Qual a importância do atendimento neonatal desde a gestação?

Os primeiros 1.000 dias de vida de um indivíduo são compostos pelo período desde a concepção até os dois anos de idade da criança, abrangendo 270 dias de gestação e mais 365 dias do primeiro e do segundo ano de vida. Esses 1.000 dias são fundamentais para o crescimento e desenvolvimento infantil, representando uma janela de oportunidades para a adoção de hábitos e atitudes que terão impacto no futuro da criança. De acordo com a epigenética, o ambiente no qual a criança é exposta durante esse período, incluindo alimentação, estresse, atividade física, exposição ao fumo e álcool, entre outros hábitos e atitudes, irá influenciar os indicadores de saúde e doença em curto e longo prazo.
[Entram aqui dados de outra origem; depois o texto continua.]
(* ===== verification/ApicTimer.v ===== *)
(** * The timer of the local APIC ([kernel/apic/apic.c], [kernel/time.c])

    Its calibration against channel 2 of the interval timer, and the rest of [apic.c].  The
    devices behind the ports and the counter of the timer are parameters. *)

From S2P Require Import Prelude Loops PortIo Acpi.

(** The registers of the interrupt controllers, the ports, and the handler of the timer's vector. *)
Record board := Board { b_apic : apic; b_io : iobus; b_handlers : gmap Z string }.

Definition on_apic {A} (m : M apic A) : M board A := λ s,
  r ← m (b_apic s); Ok (r.1, Board r.2 (b_io s) (b_handlers s)).
Definition on_io {A} (m : M iobus A) : M board A := λ s,
  r ← m (b_io s); Ok (r.1, Board (b_apic s) r.2 (b_handlers s)).

Section timer.
Context `{HW : Hardware}.
(** The count register of the timer, by the number of port accesses before the read. *)
Context (currcnt : nat → Z).
(** What [cpuid] leaf 1 gives in [edx]. *)
Context (cpuid_edx : Z).

(* src/kernel/apic/apic.c 17-24 check_msr *)
Definition check_msr : bool := nz (cpuid_edx .& (1 .<< 5)).

(* src/kernel/apic/apic.c 68-72 get_ioapic_base *)
Definition get_ioapic_base : M apic Z := gets (λ s, u32 (msr_apic_base s) .& 0xfffff000).

(* src/kernel/apic/apic.c 75-82 disable_pic *)
Definition disable_pic : M iobus unit := outb 0x21 0xFF ;; outb 0xA1 0xFF.

(** Poll the output of the channel, at most [fuel] more times. *)
(* src/kernel/apic/apic.c 164-166 pit_wait_ms *)
Fixpoint pit_poll (fuel : nat) : M iobus unit :=
  v ← inb 0x61;
  if nz (v .& 0x20) then mret tt else
  match fuel with O => out_of_fuel | S fuel => pit_poll fuel end.

(* src/kernel/apic/apic.c 148-167 pit_wait_ms *)
Definition pit_wait_ms (fuel : nat) (ms : Z) : M iobus unit :=
  let count := u32 (1193182 * ms) / 1000 in
  tmp ← inb 0x61;
  outb 0x61 (Z.ldiff tmp 0x02 .| 0x01) ;;
  outb 0x43 0xB0 ;;
  outb 0x42 (count .& 0xFF) ;;
  outb 0x42 ((count .>> 8) .& 0xFF) ;;
  pit_poll fuel.

Abbreviation APIC_LVT_TIMER := 0x320.
Abbreviation APIC_TIMER_DIVIDE := 0x3E0.
Abbreviation APIC_TIMER_INITCNT := 0x380.
Abbreviation APIC_TIMER_PERIODIC := (1 .<< 17).
Abbreviation APIC_TIMER_MASKED := (1 .<< 16).

(** A rate of 0 is divided by. *)
(* src/kernel/apic/apic.c 169-198 apic_timer_init *)
Definition apic_timer_init (fuel : nat) (hz : Z) : M board unit :=
  on_apic (modify (set_lapic APIC_TIMER_DIVIDE 0x0B)) ;;
  on_apic (modify (set_lapic APIC_LVT_TIMER (APIC_TIMER_MASKED .| 0x00000000 .| 32))) ;;
  on_apic (modify (set_lapic APIC_TIMER_INITCNT 0xFFFFFFFF)) ;;
  on_io (pit_wait_ms fuel 10) ;;
  n ← gets (λ s, io_n (b_io s));
  let ticks_per_10ms := u32 (0xFFFFFFFF - u32 (currcnt n)) in
  if hz =? 0 then fault 0 else
  let ticks_per_tick := u32 (ticks_per_10ms / 10 * (1000 / hz)) in
  on_apic (modify (set_lapic APIC_TIMER_DIVIDE 0x0B)) ;;
  on_apic (modify (set_lapic APIC_LVT_TIMER (APIC_TIMER_PERIODIC .| 32))) ;;
  on_apic (modify (set_lapic APIC_TIMER_INITCNT ticks_per_tick)).

Abbreviation TIMER_HZ := 1000.

(* src/kernel/time.c 41-46 init_timer *)
Definition init_timer (fuel : nat) : M board unit :=
  modify (λ s, Board (b_apic s) (b_io s) (<[32 := "timer_interrupt_handler"%string]> (b_handlers s))) ;;
  apic_timer_init fuel TIMER_HZ.

(** ** What they do *)

Lemma wp_on_apic {A} (m : M apic A) (Q : A → board → Prop) s :
  wp m (λ a x, Q a (Board x (b_io s) (b_handlers s))) (b_apic s) → wp (on_apic m) Q s.
Proof using Type. unfold wp, on_apic. destruct (m (b_apic s)) as [[a x]| | | |]; cbn; tauto. Qed.
Lemma wp_on_io {A} (m : M iobus A) (Q : A → board → Prop) s :
  wp m (λ a x, Q a (Board (b_apic s) x (b_handlers s))) (b_io s) → wp (on_io m) Q s.
Proof using Type. unfold wp, on_io. destruct (m (b_io s)) as [[a x]| | | |]; cbn; tauto. Qed.

(** The channel's output is up at the [k]-th poll and not before, after the accesses [n] and the writes [out]. *)
Definition up_at (n : nat) (out : list (Z * Z * Z)) (k : nat) : Prop :=
  (∀ i, (i < k)%nat → nz (u8 (hw_in (n + i) out 1 0x61) .& 0x20) = false) ∧
  nz (u8 (hw_in (n + k) out 1 0x61) .& 0x20) = true.

Lemma pit_poll_ok fuel k s :
  up_at (io_n s) (io_out s) k → (k ≤ fuel)%nat →
  pit_poll fuel s = Ok (tt, IoBus (S (io_n s + k)) (io_out s)).
Proof using Type.
  revert k s. induction fuel as [|fuel IH]; intros k s [Hn Hk] Hf; cbn [pit_poll].
  - replace k with O in * by lia. rewrite Nat.add_0_r in *. erewrite M_bind_Ok by reflexivity. change (u16 0x61) with 0x61. change (8 * 1) with 8. by rewrite Hk.
  - erewrite M_bind_Ok by reflexivity. change (u16 0x61) with 0x61. change (8 * 1) with 8. destruct k as [|k].
    + rewrite Nat.add_0_r in *. by rewrite Hk.
    + specialize (Hn O ltac:(lia)) as H0. rewrite Nat.add_0_r in H0. rewrite H0.
      rewrite (IH k (IoBus (S (io_n s)) (io_out s))); [cbn; do 3 f_equal; lia| |lia]. cbn [io_n io_out]. split.
      * intros i Hi. rewrite Nat.add_succ_comm. apply Hn. lia.
      * by rewrite Nat.add_succ_comm.
Qed.

(** The bytes that start the channel: gate on and speaker off, one shot, 11931 cycles. *)
Definition pit_writes (tmp : Z) : list (Z * Z * Z) :=
  [(1, 0x61, u8 (Z.ldiff tmp 0x02 .| 0x01)); (1, 0x43, 0xB0); (1, 0x42, 11931 mod 256); (1, 0x42, 11931 / 256)].

Lemma pit_wait_10_ok fuel k s :
  let tmp := u8 (hw_in (io_n s) (io_out s) 1 0x61) in
  up_at (S (io_n s)) (io_out s ++ pit_writes tmp) k → (k ≤ fuel)%nat →
  pit_wait_ms fuel 10 s = Ok (tt, IoBus (S (S (io_n s) + k)) (io_out s ++ pit_writes tmp)).
Proof using Type.
  intros tmp Hu Hf. unfold pit_wait_ms. do 5 (erewrite M_bind_Ok by reflexivity). cbn [io_n io_out].
  change (u32 (1193182 * 10) / 1000) with 11931. rewrite <- !app_assoc. cbn [app].
  by rewrite (pit_poll_ok fuel k).
Qed.

(** [init_timer] leaves the timer's handler registered and the local APIC's timer running: periodic, not masked, on
    vector 32, undivided, and with the number of its cycles in a millisecond as its period.  For any devices for which the
    interval timer's output comes up after the programmed 11931 cycles, at poll [k], and a timer that has made between
    [10 r] and [10 r + 9] cycles by then, the period is [r]; the interval timer has been programmed with those bytes, and
    no other register is touched. *)
Theorem init_timer_correct fuel s k r :
  let n := io_n (b_io s) in
  let tmp := u8 (hw_in n (io_out (b_io s)) 1 0x61) in
  up_at (S n) (io_out (b_io s) ++ pit_writes tmp) k → (k ≤ fuel)%nat →
  0 ≤ r → 10 * r + 9 < 2 ^ 32 → 10 * r ≤ 0xFFFFFFFF - currcnt (S (S n + k)) ≤ 10 * r + 9 →
  wp (init_timer fuel) (λ _ t,
    b_handlers t !! 32 = Some "timer_interrupt_handler"%string ∧
    lapic_reg 0x380 (b_apic t) = r ∧ lapic_reg 0x3E0 (b_apic t) = 0x0B ∧
    (let lvt := lapic_reg 0x320 (b_apic t) in
     lvt mod 256 = 32 ∧ Z.testbit lvt 16 = false ∧ Z.testbit lvt 17 = true) ∧
    (∀ off, off ∉ [0x380; 0x3E0; 0x320] → lapic_reg off (b_apic t) = lapic_reg off (b_apic s)) ∧
    io_regs (b_apic t) = io_regs (b_apic s) ∧ msr_apic_base (b_apic t) = msr_apic_base (b_apic s) ∧
    io_out (b_io t) = io_out (b_io s) ++ pit_writes tmp) s.
Proof using Type.
  intros n tmp Hu Hf Hr Hr2 Hc. unfold init_timer, apic_timer_init. apply wp_bind, wp_modify.
  do 3 (apply wp_bind, wp_on_apic, wp_modify). apply wp_bind, wp_on_io.
  eapply wp_intro; [by apply (pit_wait_10_ok fuel k)|]. apply wp_bind, wp_gets. cbn [b_apic b_io b_handlers io_n io_out]. fold n tmp.
  set (cur := currcnt _) in *. assert (u32 (u32 (0xFFFFFFFF - u32 cur) / 10 * (1000 / 1000)) = r) as E.
  { rewrite (wrap_small 32 cur), (wrap_small 32 (0xFFFFFFFF - cur)) by lia. change (1000 / 1000) with 1. rewrite Z.mul_1_r.
    rewrite wrap_small; [|split; [apply Z.div_pos; lia|apply Z.div_lt_upper_bound; lia]].
    symmetry. apply (Z.div_unique _ _ _ (0xFFFFFFFF - cur - 10 * r)); lia. }
  cbn [Z.eqb]. cbv zeta. rewrite E. do 2 (apply wp_bind, wp_on_apic, wp_modify). apply wp_on_apic, wp_modify. cbn [b_apic b_io b_handlers io_out].
  split; [apply lookup_insert_eq|]. unfold lapic_reg, set_lapic. cbn [lapic_regs].
  split; [by rewrite lookup_insert_eq|]. split; [by rewrite !lookup_insert_ne, lookup_insert_eq by done|].
  split; [rewrite lookup_insert_ne, lookup_insert_eq by done; by vm_compute|]. split; [|done].
  intros off Ho. rewrite !not_elem_of_cons in Ho. destruct_and! Ho. by rewrite !lookup_insert_ne by done.
Qed.

End timer.

(** The timer counts a million cycles in 10 ms, and the output comes up at the fourth poll. *)
Definition ex_hw : Hardware := {| hw_in := λ n _ _ _, if decide (n < 4)%nat then 0 else 0x20; hw_tick := λ _, 0 |}.
Definition ex_board : board := Board (Apic 0 ∅ ∅ 0xFEE00900) (IoBus 0 []) ∅.

Lemma init_timer_correct_witness :
  wp (@init_timer ex_hw (λ n, 0xFFFFFFFF - 1000000) 10) (λ _ t, lapic_reg 0x380 (b_apic t) = 100000) ex_board.
Proof.
  eapply wp_mono; [apply (@init_timer_correct ex_hw (λ n, 0xFFFFFFFF - 1000000) 10 ex_board 3 100000)|].
  - split; [|by vm_compute]. intros i Hi. destruct i as [|[|[|i]]]; [by vm_compute..|lia].
  - lia.
  - lia.
  - lia.
  - lia.
  - cbv beta. intros _ t (_ & H & _). exact H.
Defined.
Portanto, os primeiros 1.000 dias de vida representam uma oportunidade para determinar um futuro saudável para todos os indivíduos, e a transdisciplinaridade baseada na prevenção é o caminho para atingir esse objetivo. Dessa forma, é importante que os cuidadores estejam atentos aos sinais de desenvolvimento da criança, desde o período gestacional até os primeiros anos de vida, para que possam agir de forma rápida e efetiva em caso de alguma alteração. A atenção e o cuidado durante essa fase da vida podem impactar significativamente a saúde e o bem-estar da criança no futuro.

Após se especializar em Pediatria e Neonatologia em uma das melhores universidades de São Paulo, a USP de Ribeirão Preto, o que o motivou a voltar a Campina Grande?

Eu sempre tive comigo um senso de responsabilidade social muito grande com a minha terra. Por ter formado na Universidade Federal, sempre acreditei que nós, como alunos e futuros médicos, deveríamos retribuir à população tudo que foi investido na nossa educação. Sendo um estado tão carente, acreditei que buscar qualificação em São Paulo me permitiria aprender algo novo que pudesse impactar positivamente na minha terra. Parti com o sentimento de retorno muito bem estabelecido no meu coração. Sempre busquei ao longo da minha formação, me qualificar para que eu pudesse ajudar as crianças do meu estado de alguma forma. A minha intenção era reformular o pensamento médico a respeito de como a recepção neonatal deveria de fato acontecer, centralizada na família e não na equipe médica. Associado à intenção profissional, sempre esteve presente o quesito família. Por ser muito caseiro, precisei administrar com cautela toda saudade que senti diante da distância de mais de 2.000 quilômetros e 12 horas de voo. Minha família sempre foi o pilar central para minha existência e ficar longe deles nunca esteve em meus planos.